# WHAT THE TASK REQUIRES:
Print the full listing exactly.

━━━━

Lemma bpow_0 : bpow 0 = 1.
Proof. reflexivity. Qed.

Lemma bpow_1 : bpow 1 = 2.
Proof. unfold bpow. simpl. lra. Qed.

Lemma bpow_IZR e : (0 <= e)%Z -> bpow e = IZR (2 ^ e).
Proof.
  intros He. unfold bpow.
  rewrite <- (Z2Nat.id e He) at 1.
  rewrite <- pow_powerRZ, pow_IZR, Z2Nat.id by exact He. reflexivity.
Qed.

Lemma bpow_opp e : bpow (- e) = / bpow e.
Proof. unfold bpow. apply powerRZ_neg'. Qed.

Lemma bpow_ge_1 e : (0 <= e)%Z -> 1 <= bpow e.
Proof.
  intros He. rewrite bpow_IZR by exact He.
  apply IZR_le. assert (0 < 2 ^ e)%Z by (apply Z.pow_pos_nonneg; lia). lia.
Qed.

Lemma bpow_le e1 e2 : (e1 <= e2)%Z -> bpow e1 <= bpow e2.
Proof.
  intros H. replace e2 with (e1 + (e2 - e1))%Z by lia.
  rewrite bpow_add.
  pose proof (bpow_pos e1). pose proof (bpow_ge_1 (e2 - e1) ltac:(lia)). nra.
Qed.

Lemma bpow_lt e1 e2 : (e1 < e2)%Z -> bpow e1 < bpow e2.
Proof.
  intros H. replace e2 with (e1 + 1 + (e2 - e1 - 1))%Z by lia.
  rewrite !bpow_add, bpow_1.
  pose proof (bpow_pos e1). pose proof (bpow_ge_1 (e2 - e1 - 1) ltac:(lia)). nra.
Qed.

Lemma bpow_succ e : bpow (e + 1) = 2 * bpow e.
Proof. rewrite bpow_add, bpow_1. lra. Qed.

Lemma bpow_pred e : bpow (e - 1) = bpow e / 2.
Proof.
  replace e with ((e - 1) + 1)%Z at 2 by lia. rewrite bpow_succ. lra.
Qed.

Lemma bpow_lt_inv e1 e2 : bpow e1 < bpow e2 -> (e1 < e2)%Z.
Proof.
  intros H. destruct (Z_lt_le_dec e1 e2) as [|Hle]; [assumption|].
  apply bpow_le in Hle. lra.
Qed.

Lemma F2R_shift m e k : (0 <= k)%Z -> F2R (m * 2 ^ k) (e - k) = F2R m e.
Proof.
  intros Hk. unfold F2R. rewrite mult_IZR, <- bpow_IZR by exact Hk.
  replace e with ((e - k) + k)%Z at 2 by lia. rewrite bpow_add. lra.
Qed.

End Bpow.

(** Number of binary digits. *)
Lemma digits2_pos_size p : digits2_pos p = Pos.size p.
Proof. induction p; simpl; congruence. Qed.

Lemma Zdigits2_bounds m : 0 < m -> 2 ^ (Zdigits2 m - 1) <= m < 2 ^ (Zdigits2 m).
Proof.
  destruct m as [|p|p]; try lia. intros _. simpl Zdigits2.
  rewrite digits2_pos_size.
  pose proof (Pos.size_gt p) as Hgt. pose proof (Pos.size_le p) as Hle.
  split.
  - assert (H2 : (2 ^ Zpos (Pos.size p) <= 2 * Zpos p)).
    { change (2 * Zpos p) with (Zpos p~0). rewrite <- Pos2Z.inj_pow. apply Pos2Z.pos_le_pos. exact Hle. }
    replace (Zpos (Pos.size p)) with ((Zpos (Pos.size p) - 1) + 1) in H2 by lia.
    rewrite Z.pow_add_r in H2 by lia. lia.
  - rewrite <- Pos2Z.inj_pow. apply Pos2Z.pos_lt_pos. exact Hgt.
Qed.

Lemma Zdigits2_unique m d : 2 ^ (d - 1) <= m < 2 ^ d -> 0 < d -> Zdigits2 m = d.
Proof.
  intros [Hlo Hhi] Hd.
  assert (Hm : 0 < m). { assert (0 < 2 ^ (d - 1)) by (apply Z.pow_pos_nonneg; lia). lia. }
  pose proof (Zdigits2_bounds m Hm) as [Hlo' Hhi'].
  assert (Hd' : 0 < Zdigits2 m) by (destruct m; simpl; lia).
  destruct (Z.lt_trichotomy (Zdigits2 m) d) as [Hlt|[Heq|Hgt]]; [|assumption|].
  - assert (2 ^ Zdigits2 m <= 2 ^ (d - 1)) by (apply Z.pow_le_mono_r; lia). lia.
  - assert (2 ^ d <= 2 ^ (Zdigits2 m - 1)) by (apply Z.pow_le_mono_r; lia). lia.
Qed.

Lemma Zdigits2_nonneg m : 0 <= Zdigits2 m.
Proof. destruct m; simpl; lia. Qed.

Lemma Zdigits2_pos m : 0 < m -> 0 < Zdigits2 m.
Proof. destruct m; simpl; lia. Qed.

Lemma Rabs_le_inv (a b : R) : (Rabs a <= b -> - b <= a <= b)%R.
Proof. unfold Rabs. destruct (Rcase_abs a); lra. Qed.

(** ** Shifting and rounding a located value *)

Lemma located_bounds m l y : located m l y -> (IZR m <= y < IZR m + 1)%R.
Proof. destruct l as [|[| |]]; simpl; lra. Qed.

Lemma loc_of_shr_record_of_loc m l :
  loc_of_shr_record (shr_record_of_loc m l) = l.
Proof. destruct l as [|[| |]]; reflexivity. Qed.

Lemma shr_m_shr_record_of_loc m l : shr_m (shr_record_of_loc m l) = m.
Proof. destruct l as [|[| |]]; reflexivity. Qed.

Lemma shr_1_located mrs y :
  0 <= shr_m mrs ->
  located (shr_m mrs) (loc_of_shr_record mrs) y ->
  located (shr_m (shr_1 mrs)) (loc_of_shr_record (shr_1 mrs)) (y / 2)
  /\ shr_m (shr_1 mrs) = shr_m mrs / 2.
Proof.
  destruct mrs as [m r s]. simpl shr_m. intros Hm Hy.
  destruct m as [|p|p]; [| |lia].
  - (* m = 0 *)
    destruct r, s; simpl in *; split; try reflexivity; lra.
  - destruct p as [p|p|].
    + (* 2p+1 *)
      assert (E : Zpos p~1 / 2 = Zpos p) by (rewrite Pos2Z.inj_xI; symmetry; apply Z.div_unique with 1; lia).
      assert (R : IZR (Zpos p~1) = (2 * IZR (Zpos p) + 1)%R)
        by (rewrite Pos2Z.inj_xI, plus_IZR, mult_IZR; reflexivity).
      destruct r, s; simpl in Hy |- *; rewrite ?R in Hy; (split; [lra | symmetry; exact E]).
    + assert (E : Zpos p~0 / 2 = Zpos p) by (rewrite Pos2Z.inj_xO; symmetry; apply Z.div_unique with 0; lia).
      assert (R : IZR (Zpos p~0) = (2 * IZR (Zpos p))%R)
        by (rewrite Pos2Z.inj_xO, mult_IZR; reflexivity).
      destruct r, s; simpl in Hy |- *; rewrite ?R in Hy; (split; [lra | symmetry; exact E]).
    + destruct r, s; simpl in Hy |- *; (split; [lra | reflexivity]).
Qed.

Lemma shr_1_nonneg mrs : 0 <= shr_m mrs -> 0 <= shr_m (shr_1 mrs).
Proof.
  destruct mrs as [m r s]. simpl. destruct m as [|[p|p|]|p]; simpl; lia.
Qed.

━━━━

# ANSWER SPACE:
Lemma bpow_0 : bpow 0 = 1.
Proof. reflexivity. Qed.

Lemma bpow_1 : bpow 1 = 2.
Proof. unfold bpow. simpl. lra. Qed.

Lemma bpow_IZR e : (0 <= e)%Z -> bpow e = IZR (2 ^ e).
Proof.
  intros He. unfold bpow.
  rewrite <- (Z2Nat.id e He) at 1.
  rewrite <- pow_powerRZ, pow_IZR, Z2Nat.id by exact He. reflexivity.
Qed.

Lemma bpow_opp e : bpow (- e) = / bpow e.
Proof. unfold bpow. apply powerRZ_neg'. Qed.

Lemma bpow_ge_1 e : (0 <= e)%Z -> 1 <= bpow e.
Proof.
  intros He. rewrite bpow_IZR by exact He.
  apply IZR_le. assert (0 < 2 ^ e)%Z by (apply Z.pow_pos_nonneg; lia). lia.
Qed.

Lemma bpow_le e1 e2 : (e1 <= e2)%Z -> bpow e1 <= bpow e2.
Proof.
  intros H. replace e2 with (e1 + (e2 - e1))%Z by lia.
  rewrite bpow_add.
  pose proof (bpow_pos e1). pose proof (bpow_ge_1 (e2 - e1) ltac:(lia)). nra.
Qed.

Lemma bpow_lt e1 e2 : (e1 < e2)%Z -> bpow e1 < bpow e2.
Proof.
  intros H. replace e2 with (e1 + 1 + (e2 - e1 - 1))%Z by lia.
  rewrite !bpow_add, bpow_1.
  pose proof (bpow_pos e1). pose proof (bpow_ge_1 (e2 - e1 - 1) ltac:(lia)). nra.
Qed.

Lemma bpow_succ e : bpow (e + 1) = 2 * bpow e.
Proof. rewrite bpow_add, bpow_1. lra. Qed.

Lemma bpow_pred e : bpow (e - 1) = bpow e / 2.
Proof.
  replace e with ((e - 1) + 1)%Z at 2 by lia. rewrite bpow_succ. lra.
Qed.

Lemma bpow_lt_inv e1 e2 : bpow e1 < bpow e2 -> (e1 < e2)%Z.
Proof.
  intros H. destruct (Z_lt_le_dec e1 e2) as [|Hle]; [assumption|].
  apply bpow_le in Hle. lra.
Qed.

Lemma F2R_shift m e k : (0 <= k)%Z -> F2R (m * 2 ^ k) (e - k) = F2R m e.
Proof.
  intros Hk. unfold F2R. rewrite mult_IZR, <- bpow_IZR by exact Hk.
  replace e with ((e - k) + k)%Z at 2 by lia. rewrite bpow_add. lra.
Qed.

End Bpow.

(** Number of binary digits. *)
Lemma digits2_pos_size p : digits2_pos p = Pos.size p.
Proof. induction p; simpl; congruence. Qed.

Lemma Zdigits2_bounds m : 0 < m -> 2 ^ (Zdigits2 m - 1) <= m < 2 ^ (Zdigits2 m).
Proof.
  destruct m as [|p|p]; try lia. intros _. simpl Zdigits2.
  rewrite digits2_pos_size.
  pose proof (Pos.size_gt p) as Hgt. pose proof (Pos.size_le p) as Hle.
  split.
  - assert (H2 : (2 ^ Zpos (Pos.size p) <= 2 * Zpos p)).
    { change (2 * Zpos p) with (Zpos p~0). rewrite <- Pos2Z.inj_pow. apply Pos2Z.pos_le_pos. exact Hle. }
    replace (Zpos (Pos.size p)) with ((Zpos (Pos.size p) - 1) + 1) in H2 by lia.
    rewrite Z.pow_add_r in H2 by lia. lia.
  - rewrite <- Pos2Z.inj_pow. apply Pos2Z.pos_lt_pos. exact Hgt.
Qed.

Lemma Zdigits2_unique m d : 2 ^ (d - 1) <= m < 2 ^ d -> 0 < d -> Zdigits2 m = d.
Proof.
  intros [Hlo Hhi] Hd.
  assert (Hm : 0 < m). { assert (0 < 2 ^ (d - 1)) by (apply Z.pow_pos_nonneg; lia). lia. }
  pose proof (Zdigits2_bounds m Hm) as [Hlo' Hhi'].
  assert (Hd' : 0 < Zdigits2 m) by (destruct m; simpl; lia).
  destruct (Z.lt_trichotomy (Zdigits2 m) d) as [Hlt|[Heq|Hgt]]; [|assumption|].
  - assert (2 ^ Zdigits2 m <= 2 ^ (d - 1)) by (apply Z.pow_le_mono_r; lia). lia.
  - assert (2 ^ d <= 2 ^ (Zdigits2 m - 1)) by (apply Z.pow_le_mono_r; lia). lia.
Qed.

Lemma Zdigits2_nonneg m : 0 <= Zdigits2 m.
Proof. destruct m; simpl; lia. Qed.

Lemma Zdigits2_pos m : 0 < m -> 0 < Zdigits2 m.
Proof. destruct m; simpl; lia. Qed.

Lemma Rabs_le_inv (a b : R) : (Rabs a <= b -> - b <= a <= b)%R.
Proof. unfold Rabs. destruct (Rcase_abs a); lra. Qed.

(** ** Shifting and rounding a located value *)

Lemma located_bounds m l y : located m l y -> (IZR m <= y < IZR m + 1)%R.
Proof. destruct l as [|[| |]]; simpl; lra. Qed.

Lemma loc_of_shr_record_of_loc m l :
  loc_of_shr_record (shr_record_of_loc m l) = l.
Proof. destruct l as [|[| |]]; reflexivity. Qed.

Lemma shr_m_shr_record_of_loc m l : shr_m (shr_record_of_loc m l) = m.
Proof. destruct l as [|[| |]]; reflexivity. Qed.

Lemma shr_1_located mrs y :
  0 <= shr_m mrs ->
  located (shr_m mrs) (loc_of_shr_record mrs) y ->
  located (shr_m (shr_1 mrs)) (loc_of_shr_record (shr_1 mrs)) (y / 2)
  /\ shr_m (shr_1 mrs) = shr_m mrs / 2.
Proof.
  destruct mrs as [m r s]. simpl shr_m. intros Hm Hy.
  destruct m as [|p|p]; [| |lia].
  - (* m = 0 *)
    destruct r, s; simpl in *; split; try reflexivity; lra.
  - destruct p as [p|p|].
    + (* 2p+1 *)
      assert (E : Zpos p~1 / 2 = Zpos p) by (rewrite Pos2Z.inj_xI; symmetry; apply Z.div_unique with 1; lia).
      assert (R : IZR (Zpos p~1) = (2 * IZR (Zpos p) + 1)%R)
        by (rewrite Pos2Z.inj_xI, plus_IZR, mult_IZR; reflexivity).
      destruct r, s; simpl in Hy |- *; rewrite ?R in Hy; (split; [lra | symmetry; exact E]).
    + assert (E : Zpos p~0 / 2 = Zpos p) by (rewrite Pos2Z.inj_xO; symmetry; apply Z.div_unique with 0; lia).
      assert (R : IZR (Zpos p~0) = (2 * IZR (Zpos p))%R)
        by (rewrite Pos2Z.inj_xO, mult_IZR; reflexivity).
      destruct r, s; simpl in Hy |- *; rewrite ?R in Hy; (split; [lra | symmetry; exact E]).
    + destruct r, s; simpl in Hy |- *; (split; [lra | reflexivity]).
Qed.

Lemma shr_1_nonneg mrs : 0 <= shr_m mrs -> 0 <= shr_m (shr_1 mrs).
Proof.
  destruct mrs as [m r s]. simpl. destruct m as [|[p|p|]|p]; simpl; lia.
Qed.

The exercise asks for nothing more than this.